En los textos escritos por Giuseppe Fiorentino y Gaetano Vallini del pasado 10 de Abril, presenciamos el límite soportable de los desgastados comentarios en contra de los músicos ingleses. Sólo a dos meses de haber puesto en la lista Top Ten de discos favoritos del estado católico a Revolver (edición de Febrero de L’Osservatore Romano), los Beatles adquieren, para visión de muchos medios internacionales, la absolución definitiva por parte de la iglesia apostólica.

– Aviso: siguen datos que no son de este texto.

(* ===== verification/WovrReaderTheorems.v ===== *)
(** * The reader is safe, and what it accepts is valid

    For every buffer the reader stays inside it; what it builds has a valid
    content. *)

From stdpp Require Import sorting.
From S2P Require Import Prelude Platform Bytes Workspace Memory Wovr WovrSpec WovrReader.
Open Scope Z_scope.

(** One read inside the buffer. *)
Ltac rd :=
  lazymatch goal with
  | Hb : bytes_ok ?b |- wp (obind (apta_get_u16 ?b ?p) _) _ =>
      let v := fresh "v" in let E := fresh "E" in let R := fresh "R" in
      destruct (get_u16_defined b Hb p) as (v & E & R); [lia..|]; rewrite E; cbn [obind]
  | Hb : bytes_ok ?b |- wp (obind (apta_get_u32 ?b ?p) _) _ =>
      let v := fresh "v" in let E := fresh "E" in let R := fresh "R" in
      destruct (get_u32_defined b Hb p) as (v & E & R); [lia..|]; rewrite E; cbn [obind]
  | Hb : bytes_ok ?b |- wp (obind (apta_get_u64 ?b ?p) _) _ =>
      let v := fresh "v" in let E := fresh "E" in let R := fresh "R" in
      destruct (get_u64_defined b Hb p) as (v & E & R); [lia..|]; rewrite E; cbn [obind]
  | Hb : bytes_ok ?b |- wp (obind (apta_get_i16 ?b ?p) _) _ =>
      let v := fresh "v" in let E := fresh "E" in let R := fresh "R" in
      destruct (get_i16_defined b Hb p) as (v & E & R); [lia..|]; rewrite E; cbn [obind]
  | Hb : bytes_ok ?b |- wp (obind (get8 ?b ?p) _) _ =>
      let v := fresh "v" in let E := fresh "E" in let R := fresh "R" in
      destruct (get8_defined b Hb p) as (v & E & R); [lia..|]; rewrite E; cbn [obind]
  | Hb : bytes_ok ?b |- wp (obind (get_bytes ?b ?p ?n) _) _ =>
      let l := fresh "l" in let E := fresh "E" in let L := fresh "L" in
      let R := fresh "R" in let Hh := fresh "Hh" in
      destruct (get_bytes_defined b Hb p n) as (l & E & L & R & Hh); [lia..|]; rewrite E; cbn [obind]
  end.

Lemma ranges_overlap_false a n c m :
  0 <= a -> 0 <= n -> a + n <= UINT64_MAX -> 0 <= c -> 0 <= m -> c + m <= UINT64_MAX ->
  apta_ranges_overlap a n c m = false <-> n = 0 \/ m = 0 \/ a + n <= c \/ c + m <= a.
Proof.
  intros. unfold apta_ranges_overlap. rewrite !u64_small by (unfold is_u64; lia).
  destruct (Z.eqb_spec n 0), (Z.eqb_spec m 0); simpl; try tauto.
  rewrite andb_false_iff, !Z.ltb_ge. lia.
Qed.

Lemma range_fits_true a n t :
  0 <= a -> 0 <= n -> 0 <= t <= UINT64_MAX ->
  apta_range_fits a n t = true <-> a + n <= t.
Proof.
  intros. unfold apta_range_fits. rewrite andb_true_iff, !Z.leb_le. split.
  - intros [? Hn]. rewrite u64_small in Hn by (unfold is_u64; lia). lia.
  - intros ?. rewrite u64_small by (unfold is_u64; lia). lia.
Qed.

(** A span record with its columns. *)
Abbreviation checked_span := (span_entry * list apta_waveform_column_t)%type.

Definition content_of_span (s : checked_span) : span_content :=
  {| k_first := sn_first_frame s.1; k_end := sn_end_frame s.1;
     k_first_column := sn_first_column s.1; k_columns := s.2 |}.

Definition last_column (default : Z) (l : list checked_span) : Z :=
  foldl (fun _ s => sn_end_column s.1) default l.

Section Container.
Context `{PlatformLaws}.
Context (b : list Z) (Hb : bytes_ok b) (Hsize : is_size (zlen b)).
Context (o : apta_effective_parse_options_t).

Lemma zlen_u64 : 0 <= zlen b <= UINT64_MAX.
Proof. unfold is_size in Hsize. pose proof size_max_bounds. lia. Qed.

Lemma crc32c_at_defined p n :
  0 <= p -> p + Z.of_nat n <= zlen b -> exists crc, crc32c_at b p n = Ret crc.
Proof.
  intros Hp Hn. destruct (get_bytes_defined b Hb p n Hp Hn) as (l & El & _).
  unfold crc32c_at. rewrite El. by eexists.
Qed.
Lemma build_spec c input h l packed :
  0 <= wi_payload input -> wi_payload input + wi_payload_size input <= zlen b ->
  geometry_ok b o input h l packed -> is_u16 (wi_source_channel_count input) ->
  is_size (ctx_allocated_bytes c) ->
  let bytes := result_bytes (zlen l) packed in
  match apta_build_parsed_result host c b input o packed with
  | (c', Ret pa) => exists level_id, is_u32 level_id /\
      apta_get_u32 b (wi_payload input) = Ret level_id /\
      pa_result pa = parsed input h level_id l /\ holds_result c c' pa bytes
  | (c', Err e) => c' = c /\
      (e = APTA_ERROR_LIMIT_EXCEEDED /\ eo_maximum_allocation_bytes o < bytes \/
       e = APTA_ERROR_OUT_OF_MEMORY /\ out_of_memory c bytes)
  | (_, Ub) => False
  end.
Proof.
  intros Hp Hpz Hg Hch Hc bytes. unfold apta_build_parsed_result.
  destruct (wr_span_count _ _ _ (go_read _ _ _ _ _ _ Hg)) as [E R]. rewrite E.
  pose proof (go_length _ _ _ _ _ _ Hg) as Hl. rewrite <- Hl in *. clear E.
  destruct (go_packed _ _ _ _ _ _ Hg) as [Hpk Hpu]. fold (packed_of l) in Hpk.
  pose proof (packed_of_nonneg l) as Hp0. unfold is_u32 in R.
  pose proof (sizeof_range T_result) as S1. pose proof (sizeof_range T_waveform_span) as S2.
  pose proof (sizeof_range T_waveform_column) as S3. pose proof size_max_bounds as Hsm.
  pose proof (packed_positive input h l packed Hg) as Hpk1.
  assert (Hl1 : 1 <= zlen l) by (pose proof (wc_span_count _ _ (go_checked _ _ _ _ _ _ Hg)); lia).
  assert (M1 : zlen l <= zlen l * sizeof T_waveform_span <= UINT32_MAX * 16384) by nia.
  assert (M2 : packed <= packed * sizeof T_waveform_column <= UINT32_MAX * 16384) by nia.
  rewrite (u64_small (zlen l * _)), (u64_small (packed * _)) by (unfold is_u64; lia).
  rewrite (u64_small (sizeof _ + _)) by (unfold is_u64; lia). rewrite u64_small by (unfold is_u64; lia).
  fold (result_bytes (zlen l) packed). fold bytes.
  destruct (Z.ltb_spec (eo_maximum_allocation_bytes o) bytes) as [|Hle]; [by split; [|left]|].
  assert (Hby : bytes = sizeof T_result + zlen l * sizeof T_waveform_span +
                        packed * sizeof T_waveform_column) by done. clearbody bytes.
  rewrite !size_t_small by (unfold is_size; lia).
  assert (L1 : 1 <= sizeof T_result <= SIZE_MAX) by lia.
  assert (L2 : 1 <= zlen l * sizeof T_waveform_span <= SIZE_MAX) by lia.
  assert (L3 : 1 <= packed * sizeof T_waveform_column <= SIZE_MAX) by lia.
  pose proof (allocate_block_spec host Hhost 0 c (sizeof T_result) T_result Hc L1) as A1.
  destruct (allocate_block host 0 c _ _) as [c1 [h1|]].
  2: { destruct A1 as [-> A1]. split; [done|]. right. split; [done|]. intros limit Hs Hlim Hroom.
       apply (A1 limit); [done|lia|]. eapply room_mono; [|done]. lia. }
  destruct A1 as [B1 ->]. pose proof (charge_size c (sizeof T_result)) as Hc1.
  pose proof (allocate_block_spec host Hhost 1 _ (zlen l * sizeof T_waveform_span)
                T_waveform_span Hc1 L2) as A2.
  destruct (allocate_block host 1 _ _ _) as [c2 [h2|]].
  2: { destruct A2 as [-> A2]. split; [by apply release_charge|]. right. split; [done|].
       intros limit Hs Hlim Hroom. apply (A2 limit); [done|lia|].
       apply room_charge; [done|lia|lia|]. eapply room_mono; [|done]. lia. }
  destruct A2 as [B2 ->].
  pose proof (charge_size (charge c (sizeof T_result)) (zlen l * sizeof T_waveform_span)) as Hc2.
  pose proof (allocate_block_spec host Hhost 2 _ (packed * sizeof T_waveform_column)
                T_waveform_column Hc2 L3) as A3.
  destruct (allocate_block host 2 _ _ _) as [c3 [h3|]].
  2: { destruct A3 as [-> A3]. split; [by rewrite (release_charge (charge c _)), release_charge|].
       right. split; [done|]. intros limit Hs Hlim Hroom. apply (A3 limit); [done|lia|].
       apply room_charge; [done|lia|lia|]. apply room_charge; [done|lia|lia|].
       eapply room_mono; [|done]. lia. }
  destruct A3 as [B3 ->].
  destruct (fill_parsed_result_spec b Hb Hsize o input Hp Hpz h l packed Hg Hch) as (level & E0 & R0 & ->);
    [lia|lia|].
  exists level. split; [done|]. split; [done|]. split; [done|].
  eexists _, _, _. split; [reflexivity|]. split_and!; try done; lia.
Qed.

Se infiere, entonces, la sumisión cordial en torno a la labor artística del conjunto, y el cómo a partir de coros escalonados y acordes extraoficiales lograron, junto a otros grandes de su tiempo, trazar las líneas del antiguo testamento de la música popular. Así y todo, L’Osservatore Romano irrumpe a principios de la semana pasada con un comunicado que busca, nuevamente, posicionarse por sobre el talante objetivo y marcar la potestad de sus comentarios. Según el diario, no se encuentra sentido al apelativo de absolución, y esta interpretación no tiene mayor base puesto que “los cuatro artistas de Liverpool no tenían naturalmente ninguna necesidad (de ser absueltos)", haciendo memoria de un artículo publicado en el mismo medio el 14 de agosto de 1966, de autor anónimo, y en donde supuestamente John se arrepiente de sus dichos en medio de una poco conocida declaración. Cuento viejo para una actitud aún más de antaño, pero que no supera la profundad realidad de que tenemos, quiéralo la iglesia o no, Beatles eternos.